Let Me In is a very strict remake of its Scandinavian counterpart, there’s almost no difference whatsoever. It still revolves around young, lonely Owen (Kodi Smit-McPhee, Romulus My Father) who befriends Abby (Chloe Moretz, Kick-Ass), the new girl that has moved into his apartment complex. She can walk through the snowy terrain without shoes, appears and vanishes within the blink of an eye and the windows of the apartment that she shares with her submissive “father” (a creepy Richard Jenkins, The Visitor) are boarded up and she’s never seen in daylight. Yup, Abby is a vampire, and while she’s only 12 years old, she’s been 12 years old for “a very long time”.

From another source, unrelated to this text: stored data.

Lemma toLower_map (s : list string) :
  toLower ToLower s = List.map ToLower s.
Proof.
  unfold toLower.
  enough (∀ acc, foldl (λ lowered v, lowered ++ [ToLower v]) acc s
                 = acc ++ List.map ToLower s) as Hgen by apply Hgen.
  induction s as [|x s IH]; intros acc; simpl.
  - by rewrite app_nil_r.
  - by rewrite IH, <- app_assoc.
Qed.

Lemma elem_of_toLower (s : list string) (x : string) :
  x ∈ s → ToLower x ∈ toLower ToLower s.
Proof.
  rewrite toLower_map. intros Hx. apply list_elem_of_In, in_map.
  by apply list_elem_of_In.
Qed.

Lemma desired_step_app current ign ops kv :
  desired_step ToLower current ign ops kv
  = ops ++ desired_ops ToLower current ign kv.
Proof.
  unfold desired_ops, desired_step. destruct kv as [k v].
  destruct (current !! k); [case_decide|]; simpl; by rewrite ?app_nil_r.
Qed.

Lemma current_step_app desired ops (kv : string * C) :
  current_step desired ops kv = ops ++ current_ops desired kv.
Proof.
  unfold current_ops, current_step. destruct kv as [k v].
  destruct (desired !! k); simpl; by rewrite ?app_nil_r.
Qed.

Lemma foldl_desired_step current ign ops (l : list (string * D)) :
  foldl (desired_step ToLower current ign) ops l
  = ops ++ flat_map (desired_ops ToLower current ign) l.
Proof.
  revert ops. induction l as [|kv l IH]; intros ops; simpl.
  - by rewrite app_nil_r.
  - by rewrite IH, desired_step_app, <- app_assoc.
Qed.

Lemma foldl_current_step desired ops (l : list (string * C)) :
  foldl (current_step desired) ops l
  = ops ++ flat_map (current_ops desired) l.
Proof.
  revert ops. induction l as [|kv l IH]; intros ops; simpl.
  - by rewrite app_nil_r.
  - by rewrite IH, current_step_app, <- app_assoc.
Qed.

(** The result is the concatenation of what the iterations emit. *)
Lemma Delta_flat_map drange crange desired current ign :
  Delta ToLower drange crange desired current ign
  = flat_map (desired_ops ToLower current (toLower ToLower ign)) drange
    ++ flat_map (current_ops desired) crange.
Proof.
  unfold Delta. by rewrite foldl_current_step, foldl_desired_step.
Qed.

(** *** Selecting the operations of one key *)

Lemma ops_for_app k ops1 ops2 :
  ops_for k (ops1 ++ ops2) = ops_for k ops1 ++ ops_for k ops2.
Proof. apply List.filter_app. Qed.

Lemma ops_for_all k ops :
  Forall (λ op, Key (Item op) = k) ops → ops_for k ops = ops.
Proof.
  induction 1 as [|op ops Hop _ IH]; simpl; [done|].
  by rewrite bool_decide_eq_true_2, IH.
Qed.

Lemma ops_for_none k ops :
  Forall (λ op, Key (Item op) ≠ k) ops → ops_for k ops = [].
Proof.
  induction 1 as [|op ops Hop _ IH]; simpl; [done|].
  by rewrite bool_decide_eq_false_2.
Qed.

Lemma ops_for_flat_map_miss {T} (f : string * T → list (Operation D C))
    (l : list (string * T)) k :
  Forall (λ kv, Forall (λ op, Key (Item op) ≠ k) (f kv)) l →
  ops_for k (flat_map f l) = [].
Proof.
  induction 1 as [|kv l Hkv _ IH]; simpl; [done|].
  by rewrite ops_for_app, ops_for_none, IH.
Qed.
(** * colour_matcher: a shallow embedding of the matcher, the validator and
      the pixel scanners, with the properties of its specification.

    The TypeScript sources are embedded function by function:

    - [src/color-matcher.ts]              ->  Module [ColorMatcher]
    - the validator ([ColorValidator])    ->  Module [ColorValidator]
    - [src/reference-color-extractor.ts]  ->  Module [ReferenceColorExtractor]
    - the swatch extractor                ->  Module [SwatchExtractor]
    - [PDFProcessor.rgbToHex]             ->  Module [PDFProcessor]
    - the validation step of [main]       ->  Module [Main]
    - the rows of the simple CSV          ->  Module [CSVGenerator]
    - the operations of the language they use  ->  Module [JS]

    The rasterizer, the text recognition and the writers are external: a
    function that consumes their results takes these as arguments.

    Conventions.  A JavaScript number that holds a pixel channel, a
    coordinate, a counter or a sum of such is an integer far below 2^53, on
    which binary64 addition, subtraction and multiplication are exact: these
    are modelled in [Z].  Wherever the source leaves the integers
    ([Math.sqrt], [/], a comparison with [0.1]) the model switches to Rocq's
    primitive binary64 floats, which are the same IEEE 754 numbers as
    JavaScript's.  A string is the list of its UTF-16 code units, here
    restricted to units below 256 (Rocq's [ascii]). *)

From stdpp Require Import list.
From Stdlib Require Import ZArith Lia Bool List Ascii String.
From Stdlib Require Import Floats Uint63 DecimalString.
Import ListNotations.

#[local] Set Warnings "-inexact-float".

#[local] Open Scope string_scope.
#[local] Open Scope list_scope.
#[local] Open Scope Z_scope.

(** ** JavaScript numbers *)

Module JS.

(** The number with integer value [z] (exact for |z| < 2^53). *)
Definition of_Z (z : Z) : float :=
  if z <? 0 then PrimFloat.opp (PrimFloat.of_uint63 (Uint63.of_Z (- z)))
  else PrimFloat.of_uint63 (Uint63.of_Z z).

(** [floor] of the exact value of a finite float. *)
Definition SFfloor (x : spec_float) : option Z :=
  match x with
  | S754_zero _ => Some 0
  | S754_finite s m e =>
      let v := if s then Z.neg m else Z.pos m in
      Some (if 0 <=? e then v * 2 ^ e else v / 2 ^ (- e))
  | _ => None
  end.

(** The integer nearest to the exact value of a finite float, ties going
    up: what [Math.round] returns. *)
Definition SFround (x : spec_float) : option Z :=
  match x with
  | S754_zero _ => Some 0
  | S754_finite s m e =>
      let v := if s then Z.neg m else Z.pos m in
      Some (if 0 <=? e then v * 2 ^ e
            else (v + 2 ^ (- e - 1)) / 2 ^ (- e))
  | _ => None
  end.

Definition is_negative (x : spec_float) : bool :=
  match x with
  | S754_zero s | S754_infinity s | S754_finite s _ _ => s
  | S754_nan => false
  end.

(** An integer result as a number; a zero keeps the sign of the argument
    ([Math.round(-0.2)] is [-0]). *)
Definition integral (x : float) (r : option Z) : float :=
  match r with
  | Some z =>
      if (z =? 0) && is_negative (Prim2SF x) then PrimFloat.neg_zero
      else of_Z z
  | None => x
  end.

(** [Math.floor] and [Math.round]; NaN and the infinities are returned
    unchanged. *)
Definition Math_floor (x : float) : float := integral x (SFfloor (Prim2SF x)).
Definition Math_round (x : float) : float := integral x (SFround (Prim2SF x)).
(* ===== verification/_CoqProject ===== *)
-Q . S2P
Prelude.v
GoStd.v
Protocol.v
ClientRequest.v
ClientResponse.v
HandlerSlot.v
ClientWire.v
IdGen.v
Pool.v
PoolRegistry.v
WorkerPack.v
AgentIO.v
Agent.v
AgentStop.v
AgentDelivery.v
Worker.v
WorkerAbilities.v
WorkerJobs.v
System.v
Redial.v
Disconnect.v
ClientLoop.v
EndToEnd.v
Client.v
ClientReplies.v
ClientStop.v
ClientTimer.v
ClientApp.v
PoolClients.v
GoText.v
JobFuncs.v
ExampleWorker.v
ExampleClient.v
Lemma agent_write_spec p o w :
  out_fits o →
  ∃ p', agent_write p o (Some w) =
    Val ('(err, w) ← writeTo w (out_bytes o); Some (err, w, p')) ∧
    ((blen p ≤ encodeBufKeep)%Z → (blen p' ≤ encodeBufKeep)%Z) ∧
    (blen p ≤ blen p')%Z.
Proof.
  intros Hf. unfold agent_write. rewrite encodeInto_spec by done. fold (out_bytes o).
  rewrite outcome_bind_ret. eexists. split; [done|].
  case_bool_decide as Hg; case_decide; try lia; rewrite blen_app; unfold blen in *;
    rewrite length_drop; lia.
Qed.

Lemma agent_writes_spec w ps :
  Forall (λ p, out_fits p.2) ps →
  agent_writes w ps = Val (writeAll w ((λ p, out_bytes p.2) <$> ps)).
Proof.
  intros Hall. revert w. induction Hall as [|[p o] ps Ho _ IH]; intros w; [done|].
  destruct (agent_write_spec p o w Ho) as (p' & E & _). csimpl. rewrite E.
  rewrite outcome_bind_ret. destruct (writeTo w (out_bytes o)) as [[err w']|]; [|done].
  simpl. rewrite IH. by destruct (writeAll w' _) as [[errs w2]|].
Qed.

(** C30: the pool is invisible on the wire.  Packets written through [agent.write],
    each encoded into whatever buffer the pool handed out, appear on a fresh
    connection as their encodings, whole and in order, up to the first failed
    write; after it nothing is written. *)
Theorem pooled_writes_framed (ps : list (bytes * outPack)) script :
  Forall (λ p, out_fits p.2) ps →
  ∃ errs w' sent rest,
    agent_writes (mkWriter [] None [] script) ps = Val (Some (errs, w')) ∧
    ps = sent ++ rest ∧
    ((rest = [] ∧ errs = replicate (length sent) None ∧
      wire w' = concat ((λ p, out_bytes p.2) <$> sent)) ∨
     (∃ e k p, hd_error rest = Some p ∧
        errs = replicate (length sent) None ++ replicate (length rest) (Some e) ∧
        wire w' = concat ((λ p, out_bytes p.2) <$> sent) ++ take k (out_bytes p.2))).
Proof.
  intros Hall. rewrite agent_writes_spec by done.
  destruct (writeAll_spec (mkWriter [] None [] script) ((λ p, out_bytes p.2) <$> ps)
    (λ _, eq_refl) eq_refl) as (errs & w' & sent & rest & E & Hps & Hcase).
  apply fmap_app_inv in Hps as (sent' & rest' & -> & -> & ->).
  exists errs, w', sent', rest'. rewrite E. split_and!; [done..|].
  rewrite !length_fmap in Hcase. destruct Hcase as [(Hr & -> & ->)|(e & k & q & Hr & -> & ->)].
  - left. split_and!; [|done..]. by destruct rest'.
  - right. destruct rest' as [|p rest']; [done|]. simpl in Hr. simplify_eq. by exists e, k, p.
Qed.

(** The pool stays small and its buffers only grow.  A buffer of at most
    64 KiB that goes through [agent.write] comes back at least as large and
    still at most 64 KiB, whatever packet was encoded, and the buffers [New]
    makes start below that; before [Connect] has published a pair, [write]
    dereferences nil instead. *)
Theorem pool_stays_small p o w :
  out_fits o →
  (blen new_pool_buf ≤ encodeBufKeep)%Z ∧
  (∀ err w' p', agent_write p o (Some w) = Val (Some (err, w', p')) →
     (blen p ≤ encodeBufKeep)%Z → (blen p ≤ blen p' ≤ encodeBufKeep)%Z) ∧
  agent_write p o None = Panics NilDereference.
Proof.
  intros Hf. split_and!.
  - by vm_compute.
  - intros err w' p' E Hp. destruct (agent_write_spec p o w Hf) as (p1 & E1 & Hk & Hg).
    rewrite E in E1. apply (inj Val) in E1.
    destruct (writeTo w (out_bytes o)) as [[err1 w1]|]; [|done].
    simpl in E1. simplify_eq. auto.
  - unfold agent_write. by rewrite encodeInto_spec.
Qed.
End agent_facts.

(** ** Witnesses *)

Definition noop_then_job : Reader :=
  let p := frame dtNoop [] ++ frame dtJobAssign (str "H:1" ++ x00 :: str "f" ++ x00 :: str "in") in
  mkReader (take 3 p) [Chunk (take 20 (drop 3 p)); Chunk []; Chunk (drop 23 p)].

(** Seven bytes of a header, cut in two, and the end of the connection. *)
Definition cut_header : Reader :=
  mkReader [] [Chunk (take 3 (frame dtNoop [])); Chunk (take 4 (drop 3 (frame dtNoop []))); Fail EOF].

Lemma agent_client_agree_witness :
  ∃ ra rwa rc rwc, agent_read (H := W64) cut_header = Val (ra, rwa) ∧
    readPacket (H := W64) cut_header = Val (rc, rwc) ∧
    match rc with
    | Failed e =>
        ra = Failed (if decide (header_cut (stream cut_header)) then EOF else e) ∧
        (header_cut (stream cut_header) → e = ErrUnexpectedEOF) ∧
        stream rwa = (inl <$> header_kept (stream cut_header)) ++ stream rwc
    | _ => ra = rc ∧ rwa ≡ rwc
    end.
Proof. apply (agent_client_agree (H := W64)). reflexivity. Defined.

Lemma agent_reads_framed_witness :
  ∃ rw', agent_reads (H := W32) 2 noop_then_job =
    Val ([frame dtNoop []; frame dtJobAssign (str "H:1" ++ x00 :: str "f" ++ x00 :: str "in")], rw') ∧
    stream rw' = [].
Proof.
  refine (proj1 (agent_reads_framed (H := W32)
    [(dtNoop, []); (dtJobAssign, str "H:1" ++ x00 :: str "f" ++ x00 :: str "in")]
    noop_then_job [] _ _)).
  - repeat constructor; vm_compute; congruence.
  - vm_compute. reflexivity.
Defined.

Lemma rejected_header_stays_witness :
  ∃ e, e = bad_magic reqStr ∧
  ∀ rw1, rw1 ≡ mkReader [] [Chunk (header req dtNoop 0)] →
    ∃ rw2, agent_read (H := W64) rw1 = Val (Failed e, rw2) ∧
      rw2 ≡ mkReader [] [Chunk (header req dtNoop 0)].
Proof.
  apply (rejected_header_stays (H := W64)
    (mkReader [] [Chunk (header req dtNoop 0)]) req dtNoop 0 []).
  - vm_compute. reflexivity.
  - vm_compute. split; congruence.
  - vm_compute. split; congruence.
  - left. vm_compute. congruence.
Defined.

(** A body cut by a temporary error: the next read starts inside it. *)
Definition cut_body : Reader :=
  mkReader [] [Chunk (header res dtEchoRes 6 ++ str "abc"); Fail (OpError true true);
               Chunk (str "def" ++ frame dtNoop [])].

Lemma midbody_error_desyncs_witness :
  ∃ rw', agent_read (H := W64) cut_body = Val (Failed (OpError true true), rw') ∧
    stream rw' = (inl <$> str "def") ++ (inl <$> frame dtNoop []).
Proof.
  apply (midbody_error_desyncs (H := W64) cut_body dtEchoRes (str "abc") (str "def")).
  - vm_compute. reflexivity.
  - vm_compute. congruence.
  - vm_compute. congruence.
  - vm_compute. congruence.
Defined.

Lemma pooled_writes_framed_witness :
  let ps := [(replicate 300 xff, mkOutPack dtWorkComplete (Some (str "OK")) (str "H:1"));
             (new_pool_buf, grab_pack)] in
  ∃ errs w' sent rest,
    agent_writes (H := W32) (mkWriter [] None [] [None; Some (mkFault 5 EOF)]) ps =
      Val (Some (errs, w')) ∧ ps = sent ++ rest ∧
    ((rest = [] ∧ errs = replicate (length sent) None ∧
      wire w' = concat ((λ p, out_bytes p.2) <$> sent)) ∨
     (∃ e k p, hd_error rest = Some p ∧
        errs = replicate (length sent) None ++ replicate (length rest) (Some e) ∧
        wire w' = concat ((λ p, out_bytes p.2) <$> sent) ++ take k (out_bytes p.2))).
Proof.
  apply (pooled_writes_framed (H := W32)). repeat constructor; vm_compute; congruence.
Defined.

Lemma pool_stays_small_witness :
  agent_write (H := W64) new_pool_buf grab_pack None = Panics NilDereference.
Proof.
  refine (proj2 (proj2 (pool_stays_small (H := W64) new_pool_buf grab_pack
    (mkWriter [] None [] []) _))).
  vm_compute. congruence.
Defined.
Lemma forward_one i l ty body st s :
  (0 ≤ ty < 2 ^ 32)%Z → (blen body ≤ maxPacketLength)%Z →
  ready_loop i l ((inl <$> frame ty body) ++ st) s →
  ∃ s', run (one_packet i) s = Some s' ∧ ready_loop i l st s' ∧
    handled s' = handled s ++ [in_meaning ty body] ∧ reported s' = reported s.
Proof.
  intros Hty Hb (Hl & Hpc & He & Hin & k & Hk & Ho & Hst).
  destruct (agent_read_refines (c_in k)) as (r & rd & Hread & Hr).
  pose proof (agent_vs_client (stream (c_in k))) as Hv.
  rewrite Hst, read_packet_stream_frame, <- Hst, Hr in Hv by done. simplify_eq.
  unfold one_packet. cbn [run do_act]. rewrite Hl. cbn [mbind option_bind]. rewrite Hpc.
  unfold loop_read. rewrite Hk. cbn [mbind option_bind]. unfold source, consumed. rewrite Ho, Hread.
  cbn [mbind option_bind]. set (s1 := set_pc i (AtCheck _) _).
  assert (loops s1 !! i = Some (mkLoop (l_epoch l) (l_rw l) (AtCheck (Got (frame ty body)))))
    as Hl1 by (by apply set_pc_lookup).
  rewrite Hl1. cbn [mbind option_bind l_pc]. unfold loop_check. cbn [l_epoch].
  rewrite decide_False by (intros Hne; apply Hne; symmetry; exact He).
  rewrite decodeInPack_frame by done. cbn [mbind option_bind]. set (s2 := set_pc i (AtSend _) s1).
  assert (loops s2 !! i = Some (mkLoop (l_epoch l) (l_rw l) (AtSend (in_meaning ty body))))
    as Hl2 by (by apply (set_pc_lookup i _ _ s1 Hl1)).
  rewrite Hl2. cbn [mbind option_bind l_pc]. unfold loop_send.
  assert (inbox s2 = []) as Hin2 by done. rewrite Hin2, decide_True by done.
  cbn [mbind option_bind set_pc inbox app]. eexists. split; [reflexivity|].
  split; [|done]. split_and!; simpl; try done.
  - rewrite list_lookup_alter_eq. simpl in Hl2. rewrite Hl2. simpl. destruct l. simpl in *. by subst.
  - eexists. split_and!; [apply list_lookup_insert_eq; by eapply lookup_lt_Some|done..].
Qed.

(** The read loop forwards every packet, in order.  A current loop on a
    connection that delivers whole packets, cut into reads anywhere, hands
    each of them decoded to the main loop, in the order sent, with no error
    reported, and then stands at whatever follows. *)
Theorem work_forwards_in_order i l (ps : list (Z * bytes)) st s :
  Forall (λ p, (0 ≤ p.1 < 2 ^ 32)%Z ∧ (blen p.2 ≤ maxPacketLength)%Z) ps →
  ready_loop i l ((inl <$> concat ((λ p, frame p.1 p.2) <$> ps)) ++ st) s →
  ∃ s', run (concat (replicate (length ps) (one_packet i))) s = Some s' ∧
    ready_loop i l st s' ∧
    handled s' = handled s ++ ((λ p, in_meaning p.1 p.2) <$> ps) ∧ reported s' = reported s.
Proof.
  intros Hall. revert s. induction Hall as [|[ty body] ps [Hty Hb] _ IH]; intros s Hs.
  { exists s. rewrite app_nil_r. done. }
  change (ready_loop i l ((inl <$> (frame ty body ++ concat ((λ p, frame p.1 p.2) <$> ps))) ++ st) s)
    in Hs. rewrite fmap_app, <- app_assoc in Hs.
  apply forward_one in Hs as (s1 & E1 & Hs1 & Hh1 & Hr1); [|done..].
  destruct (IH s1 Hs1) as (s' & E2 & Hs' & Hh & Hr). exists s'.
  cbn [length replicate concat]. rewrite run_app, E1. simpl. split_and!; [done|done| |congruence].
  rewrite Hh, Hh1, <- app_assoc. done.
Qed.
End agent_facts.

(** ** Two interleavings *)

Definition no_events : Reader := mkReader [] [].

(** A connection whose first packet has the request magic. *)
Definition bad_conn : Reader := mkReader [] [Chunk (header req dtNoop 0)].

(** [worker.Close] between a failed read and the epoch check of the same loop. *)
Definition close_during_read : list act :=
  [ConnectBegin; ConnectDial (inl bad_conn); LoopRead 0; CloseQuit; AgentClose].
Definition redial : list act :=
  [LoopCheck 0; LoopSnapshot 0; LoopDial 0 (inl no_events); LoopCloseOld 0].
Definition job_return (j : nat) (x : job) : option (M unit) :=
  match j_state x with
  | Running [] (Returns d e) _ => Some (job_check j d e)
  | Running [] (PanicsError e) false => Some (set_job j (Finishing (Some e)))
  | Running [] PanicsOther false => Some (set_job j (Finishing (Some ErrUnknown)))
  | _ => None
  end.

Definition job_timeout (j : nat) (x : job) : option (M unit) :=
  match j_state x with
  | Running rs _ true =>
      Some (add_stray (mkStray (j_agent x) (j_pack x) rs) ;; job_check j None (Some ErrTimeOut))
  | _ => None
  end.

Definition job_write (j : nat) (x : job) : option (M unit) :=
  match j_state x with
  | Replying d e =>
      Some (recovering (agent_Write (j_agent x) (reply_pack (j_pack x) d e))
              (λ _, set_job j (Finishing e)) (set_job j (Finishing (Some runtime_error))))
  | _ => None
  end.

Definition stray_step (k : nat) (x : stray) : option (M unit) :=
  match s_reports x with
  | r :: rs => Some (recovering (send_report (s_agent x) (s_pack x) r)
                       (λ _, set_stray k rs) (set_stray k []))
  | [] => None
  end.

This film is much more of an old-fashioned take on the vampire mythology; you won’t find any sparkly Mills & Boon type romance between these two. What you will find are disturbing sequences of vicious bullying handed out to Owen, violent deaths in Abby’s quest for blood and many other issues about growing up. Especially in this day and age, when bullying is such a disgusting news story, the scenes of Owen’s torment can be particularly hard to watch, and there are some scenes of brutal violence that may unnerve audiences, even those with some incredibly dodgy CGI.
Unfortunately, Let Me In’s faithfulness to the original film is debilitating. Scenes are recreated almost shot-for-shot and even lines of dialogue are recited verbatim, while the changes that have been made are barely noticeable and will only be spotted by the biggest of fans. It’s a shame that all this skill – and there’s a lot of it, especially Michael Giacchino’s music and cinematography from Australian Greig Fraser – has been used in a film that lacks any genuine originality. Audiences who like their horror films are bit more cerebral and challenging to the mind will probably like Let Me In immensely, but this remake fails to add anything to set it apart and there’s no reason to prefer this to the fine Swedish original.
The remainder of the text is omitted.